Final answer:
The suitcase is dragged 1.125 meters before it is riding smoothly on the conveyor belt.
Step-by-step explanation:
To determine how far the suitcase is dragged before it is riding smoothly on the conveyor belt, we need to consider the frictional forces acting on the suitcase. The initial force between the suitcase and the conveyor belt is the force of gravity, which is equal to the weight of the suitcase, given by the equation Fg = m * g, where m is the mass of the suitcase (10 kg) and g is the acceleration due to gravity (9.8 m/s²).
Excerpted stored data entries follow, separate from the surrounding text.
(* ===== verification/ExecAuthority.v ===== *)
(** The authority a sandbox is handed ([security/sandbox/authority.go]): the consistency it
    demands, which paths it denies, what it makes of the controls a backend reports, and its
    projection into a copy of the workspace. Digests of authorities are of their JSON
    text. *)
From S2P Require Import Prelude.
From S2P Require Import GoStrings.
From S2P Require Import Sha256.
From S2P Require Import Json.
From S2P Require Import Paths.
From S2P Require Import Controls.

Definition Enforcement : Type := string.
Definition EnforcementStrong : Enforcement := "strong".
Definition EnforcementNone : Enforcement := "none".
Definition Enforcement_Valid (e : Enforcement) : bool :=
  (e == EnforcementStrong) || (e == EnforcementNone).

(** ** Authorities *)

Record ExecutionAuthority := mkExecutionAuthority {
  ea_HostExecution : bool;
  ea_FullAccess : bool;
  ea_Digest : string;
  ea_Enforcement : Enforcement;
  ea_WorkspaceRoot : string;
  ea_WorkspaceBaseWrite : bool;
  ea_ReadPaths : list string;
  ea_WorkspaceWritePaths : list string;
  ea_NetworkTargets : list string;
  ea_ManagedProxyPort : Z;
  ea_AllowLoopback : bool;
  ea_AllowNetwork : bool;
  ea_AllowProcess : bool;
  ea_RequiredControls : Controls;
  ea_EffectiveControls : Controls;
}.

Definition empty {A} (l : list A) : bool := match l with [] => true | _ => false end.

(** A grant of local ports that does not claim the egress proxy. *)
Definition LoopbackOnly (a : ExecutionAuthority) : bool :=
  ea_AllowLoopback a && (ea_ManagedProxyPort a =? 0) && empty (ea_NetworkTargets a).

Definition host_consistent (a : ExecutionAuthority) : bool :=
  let c := ea_EffectiveControls a in
  negb (ea_FullAccess a || (ea_Enforcement a != EnforcementNone) || negb (ea_AllowProcess a)
        || negb (ea_WorkspaceBaseWrite a) || negb (ea_AllowNetwork a)
        || negb (ea_ManagedProxyPort a =? 0) || ea_AllowLoopback a
        || negb (empty (ea_WorkspaceWritePaths a)) || negb (empty (ea_NetworkTargets a))
        || (ct_FilesystemRead c != "unrestricted") || (ct_FilesystemWrite c != "unrestricted")
        || (ct_Network c != NetworkDirect) || (ct_Syscall c != "unrestricted")
        || (ct_IPC c != "unrestricted") || (ct_CrossProcess c != "unrestricted")
        || (ct_ProcessTree c != ProcessTreeGroupKill) || (ct_PathIdentity c != "descriptor_relative")).

Definition full_access_writes (a : ExecutionAuthority) : res error unit :=
  if ea_WorkspaceBaseWrite a then
    refuse (negb (empty (ea_WorkspaceWritePaths a))
            || (ct_FilesystemWrite (ea_EffectiveControls a) != "unrestricted"))
      (ErrText "full access write scope is inconsistent")
  else
    refuse (empty (ea_WorkspaceWritePaths a)
            || (ct_FilesystemWrite (ea_EffectiveControls a) != "exact_paths"))
      (ErrText "full access requires explicit restricted write paths").

Definition full_access_network (a : ExecutionAuthority) : res error unit :=
  let network := ct_Network (ea_EffectiveControls a) in
  if network == NetworkDirect then
    refuse (negb (ea_AllowNetwork a) || negb (ea_ManagedProxyPort a =? 0) || ea_AllowLoopback a
            || negb (empty (ea_NetworkTargets a)))
      (ErrText "full access direct network has scoped grants")
  else if network == NetworkLoopbackAny then
    refuse (negb (ea_AllowNetwork a) || negb (LoopbackOnly a))
      (ErrText "full access loopback scope is inconsistent")
  else if network == NetworkProxyTargets then
    refuse (negb (ea_AllowNetwork a) || (ea_ManagedProxyPort a =? 0) || empty (ea_NetworkTargets a))
      (ErrText "full access proxy scope is inconsistent")
  else if network == NetworkDenied then
    refuse (ea_AllowNetwork a || negb (ea_ManagedProxyPort a =? 0))
      (ErrText "full access network denial is inconsistent")
  else Err (ErrText "full access network control is invalid").

Definition validate_authority (a : ExecutionAuthority) : res error unit :=
  require (String.length (ea_Digest a) =? 64)%nat
    (ErrText "execution authority requires a SHA-256 digest");;
  require (Enforcement_Valid (ea_Enforcement a)) (ErrText "execution authority enforcement is invalid");;
  refuse (ea_HostExecution a && negb (host_consistent a))
    (ErrText "host execution requires explicit unrestricted process controls without a sandbox");;
  (if ea_FullAccess a then
     refuse ((ea_Enforcement a != EnforcementStrong) || negb (ea_AllowProcess a)
             || (ct_FilesystemRead (ea_EffectiveControls a) != "unrestricted"))
       (ErrText "full access requires consistent compiled process controls");;
     full_access_writes a;;
     full_access_network a
   else Ok tt);;
  refuse ((ea_Enforcement a == EnforcementStrong) && blank (ea_WorkspaceRoot a))
    (ErrText "strong execution authority requires a workspace");;
  validate_controls true (ea_RequiredControls a);;
  (if bool_decide (ea_EffectiveControls a = zero_controls) then Ok tt
   else validate_controls false (ea_EffectiveControls a)).

(** ** Paths *)

(** What is left of [target] after [base]. *)
Fixpoint strip_segments (base target : list string) : option (list string) :=
  match base, target with
  | [], _ => Some target
  | b :: base, t :: target => if b == t then strip_segments base target else None
  | _ :: _, [] => None
  end.

(** [filepath.Rel(root, path)] when it succeeds without climbing out of the root. *)
Definition rel_inside (root path : string) : option string :=
  if bool_decide (is_abs root = is_abs path) then
    match strip_segments (clean_segments root) (clean_segments path) with
    | Some (segment :: rest) =>
        if segment == ".." then None else Some (unsplit false (segment :: rest))
    | Some [] => Some "."
    | None => None
    end
  else None.

Definition inside (root path : string) : bool :=
  match rel_inside root path with Some _ => true | None => false end.

(** The first requested path below none of the allowed ones. *)
Definition deniedPath (requested allowed : list string) : option string :=
  let canonical := sort_strings (clean <$> allowed) in
  head (filter (λ path,
    negb (contains canonical (clean path) || existsb (λ root, inside root (clean path)) canonical)
    = true) requested).

Definition DeniedReadPath (a : ExecutionAuthority) (paths : list string) : option string :=
  deniedPath paths (ea_ReadPaths a).
Definition DeniedWritePath (a : ExecutionAuthority) (paths : list string) : option string :=
  if ea_WorkspaceBaseWrite a then None else deniedPath paths (ea_WorkspaceWritePaths a).

Definition AllowsWritePaths (a : ExecutionAuthority) (paths : list string) : bool :=
  ea_WorkspaceBaseWrite a
  || (let allowed := sort_strings (clean <$> ea_WorkspaceWritePaths a) in
      forallb (λ path, contains allowed (clean path)) paths).

(** ** Prepared commands *)

(** The controls with two dimensions taken from the authority, and the verdict. *)
Definition VerifyPrepared (a : ExecutionAuthority) (prepared : Controls)
    : Controls * res error unit :=
  let c := ea_EffectiveControls a in
  let prepared :=
    if bool_decide (c = zero_controls) then prepared
    else mkControls (ct_FilesystemRead prepared) (ct_FilesystemWrite prepared) (ct_Network prepared)
           (ct_ProcessTree prepared) (ct_CrossProcess prepared) (ct_Syscall prepared)
           (ct_IPC prepared) (ct_PathIdentity prepared) (ct_ArtifactOrigin c)
           (ct_DurableRecovery c) in
  (prepared,
   SatisfiedBy (ea_RequiredControls a) prepared;;
   (if (ea_Enforcement a == EnforcementStrong) && (ct_Network c != "") then
      match SatisfiedBy (mkControls "" "" (ct_Network c) "" "" "" "" "" "" "") prepared with
      | Ok _ => Ok tt
      | Err e => Err (ErrWrap "prepared network exceeds the compiled authority: %w" [] e)
      end
    else Ok tt);;
   refuse (ea_FullAccess a
           && ((ct_FilesystemRead prepared != ct_FilesystemRead c)
               || (ct_FilesystemWrite prepared != ct_FilesystemWrite c)
               || (ct_Network prepared != ct_Network c) || (ct_Syscall prepared != ct_Syscall c)
               || (ct_IPC prepared != ct_IPC c)))
     (ErrText "prepared controls differ from the compiled Full Access grants")).

(** ** Isolated copies *)

Definition json_controls (c : Controls) : json :=
  JObj (omit_str "filesystem_read" (ct_FilesystemRead c)
        ++ omit_str "filesystem_write" (ct_FilesystemWrite c)
        ++ omit_str "network" (ct_Network c) ++ omit_str "process_tree" (ct_ProcessTree c)
        ++ omit_str "cross_process" (ct_CrossProcess c) ++ omit_str "syscall" (ct_Syscall c)
        ++ omit_str "ipc" (ct_IPC c) ++ omit_str "path_identity" (ct_PathIdentity c)
        ++ omit_str "artifact_origin" (ct_ArtifactOrigin c)
        ++ omit_str "durable_recovery" (ct_DurableRecovery c)).

(** An empty list is a nil slice, as every profile hands it out. *)
Definition json_paths (l : list string) : json :=
  match l with [] => JNull | _ => JArr (JStr <$> l) end.

Definition json_authority (a : ExecutionAuthority) : json :=
  JObj [("HostExecution", JBool (ea_HostExecution a)); ("FullAccess", JBool (ea_FullAccess a));
        ("Digest", JStr (ea_Digest a)); ("Enforcement", JStr (ea_Enforcement a));
        ("WorkspaceRoot", JStr (ea_WorkspaceRoot a));
        ("WorkspaceBaseWrite", JBool (ea_WorkspaceBaseWrite a));
        ("ReadPaths", json_paths (ea_ReadPaths a));
        ("WorkspaceWritePaths", json_paths (ea_WorkspaceWritePaths a));
        ("NetworkTargets", json_paths (ea_NetworkTargets a));
        ("ManagedProxyPort", JInt (ea_ManagedProxyPort a));
        ("AllowLoopback", JBool (ea_AllowLoopback a)); ("AllowNetwork", JBool (ea_AllowNetwork a));
        ("AllowProcess", JBool (ea_AllowProcess a));
        ("RequiredControls", json_controls (ea_RequiredControls a));
        ("EffectiveControls", json_controls (ea_EffectiveControls a))].

Definition relocate (source target path : string) : option string :=
  relative ← rel_inside source path; Some (path_join target relative).

(** The write paths of the copy, or the first one outside the workspace. *)
Fixpoint relocate_writes (source target : string) (paths : list string) : res error (list string) :=
  match paths with
  | [] => Ok []
  | path :: paths =>
      match relocate source target path with
      | None => Err (ErrFmt "isolated write grant %q is outside the original workspace" [ArgS path])
      | Some mapped => rest ← relocate_writes source target paths; Ok (mapped :: rest)
      end
  end.

Definition RelocateWorkspace (a : ExecutionAuthority) (source target : string)
    : res error ExecutionAuthority :=
  validate_authority a;;
  refuse (negb (is_abs source) || negb (is_abs target) || (clean (ea_WorkspaceRoot a) != clean source))
    (ErrText "isolated authority requires the original workspace identity and an absolute target");;
  writes ← relocate_writes source target (ea_WorkspaceWritePaths a);
  let projected digest :=
    mkExecutionAuthority (ea_HostExecution a) (ea_FullAccess a) digest (ea_Enforcement a)
      (clean target) (ea_WorkspaceBaseWrite a)
      ((λ path, default path (relocate source target path)) <$> ea_ReadPaths a) writes
      (ea_NetworkTargets a) (ea_ManagedProxyPort a) (ea_AllowLoopback a) (ea_AllowNetwork a)
      (ea_AllowProcess a) (ea_RequiredControls a) (ea_EffectiveControls a) in
  let result := projected (sha256_hex (encode (json_authority (projected (ea_Digest a))))) in
  validate_authority result;; Ok result.
Lemma complete_step handle a' :
  holds_handle trace handle → CompleteProcessHandle a handle = (Ok tt, a') →
  run_ok a' (trace ++ [ECompleted handle]).
Proof.
  intros Hh Hc. pose proof Hc as Hc'. apply CompleteProcessHandle_spec in Hc as (record & Hr & Hn & ->).
  assert (Hid : ph_id handle ≠ "").
  { intros E. unfold CompleteProcessHandle, authenticHandle in Hc'. rewrite E in Hc'. done. }
  pose proof (presented_handle _ _ Hok _ _ Hh Hr Hn Hid) as Eh.
  destruct Hh as [|[l Hl]]; [done|].
  split.
  - intros id' r Hr'. apply kept_more; [by apply (ro_leases _ _ Hok)|].
    intros ? ? ->%list_elem_of_singleton; done.
  - intros id' h. cbn. intros [[<- <-]|[Hne Hid']]%lookup_insert_Some.
    + destruct (ro_handles _ _ Hok _ _ Hr) as [E (r & ? & ? & ? & ?) _]. split; cbn; [done| |done].
      exists r. set_solver.
    + eapply handle_kept_more; [by apply (ro_handles _ _ Hok)|by eauto|].
      intros h' [= ->]%list_elem_of_singleton E. destruct Hne. rewrite E.
      apply (hk_id _ _ _ _ (ro_handles _ _ Hok _ _ Hid')).
  - intros e l' [Hin| ->%list_elem_of_singleton]%elem_of_app Hl'; [|done].
    destruct (ro_issued _ _ Hok _ _ Hin Hl') as (q & t & ?). exists q, t. set_solver.
  - intros h [Hc|[= ->]%list_elem_of_singleton]%elem_of_app; [|exists l; set_solver].
    destruct (ro_handle _ _ Hok _ Hc) as [l' ?]. exists l'. set_solver.
  - rewrite tokens_app, app_nil_r. apply (ro_tokens _ _ Hok).
  - intros l' h [Hin|Hin%list_elem_of_singleton]%elem_of_app Hcm; [|done]. cbn.
    assert (Hold := ro_open _ _ Hok l' h Hin ltac:(set_solver)).
    rewrite lookup_insert_ne; [done|]. intros E. rewrite <-E, Hr in Hold. injection Hold as ->.
    cbn in Eh. subst. apply Hcm. set_solver.
Qed.

Lemma any_call_step c a' es : legal a trace c → perform a c = (a', es) → run_ok a' (trace ++ es).
Proof.
  destruct c; cbn [legal perform].
  - intros Hf. destruct (Issue _ _ _ _) as [[l|] a1] eqn:E; intros [= <- <-]; [by eapply issue_step|].
    apply Issue_spec in E as ->. by apply run_ok_nothing.
  - intros Hh. destruct (Consume _ _ _ _) as [r a1] eqn:E. apply consume_step in E; [|done].
    destruct r; by intros [= <- <-].
  - intros Hh. destruct (Settle _ _ _) as [r a1] eqn:E. intros [= <- <-]. by eapply settle_step.
  - intros Hh. destruct (Revoke _ _) as [r a1] eqn:E. intros [= <- <-]. by eapply revoke_step.
  - intros [Hh Hv]. destruct (Release _ _ _) as [r a1] eqn:E. apply (release_step _ _ _ _ _ _ Hok Hv Hh) in E.
    destruct r; by intros [= <- <-].
  - intros Hh. destruct (Start _ _ _ _) as [[r a1] ran] eqn:E. intros [= <- <-]. by eapply start_step.
  - intros [Hh Hf]. destruct (IssueProcessHandle _ _ _ _ _) as [[h|] a1] eqn:E; intros [= <- <-];
      [by eapply handle_step|]. apply IssueProcessHandle_spec in E as ->. by apply run_ok_nothing.
  - intros Hh. destruct (CompleteProcessHandle _ _) as [[[]|] a1] eqn:E; intros [= <- <-];
      [by eapply complete_step|]. apply CompleteProcessHandle_spec in E as ->. by apply run_ok_nothing.
Qed.
End step.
The maximum static friction force can be found using the equation Ff = µs * N, where µs is the coefficient of static friction (0.50) and N is the normal force. In this case, the normal force is equal to the weight of the suitcase, so N = Fg. If the force required to overcome static friction is greater than the force of gravity, the suitcase will start moving.
Once the suitcase is moving, the force of friction becomes the kinetic friction force, which can be found using the equation Ff = µk * N, where µk is the coefficient of kinetic friction (0.20) and N is the normal force. The normal force is still equal to the weight of the suitcase, so N = Fg. The distance the suitcase is dragged before it is riding smoothly on the belt can be calculated using the equation d = (v² - u²) / (2 * a), where v is the final velocity (equal to the velocity of the conveyor belt, 1.5 m/s), u is the initial velocity (equal to 0 m/s), and a is the acceleration (equal to the acceleration due to friction).
Using the given values, we can solve for the distance: d = (1.5² - 0²) / (2 * 0.20 * 10) = 1.125 m. Therefore, the suitcase is dragged 1.125 meters before it is riding smoothly on the conveyor belt.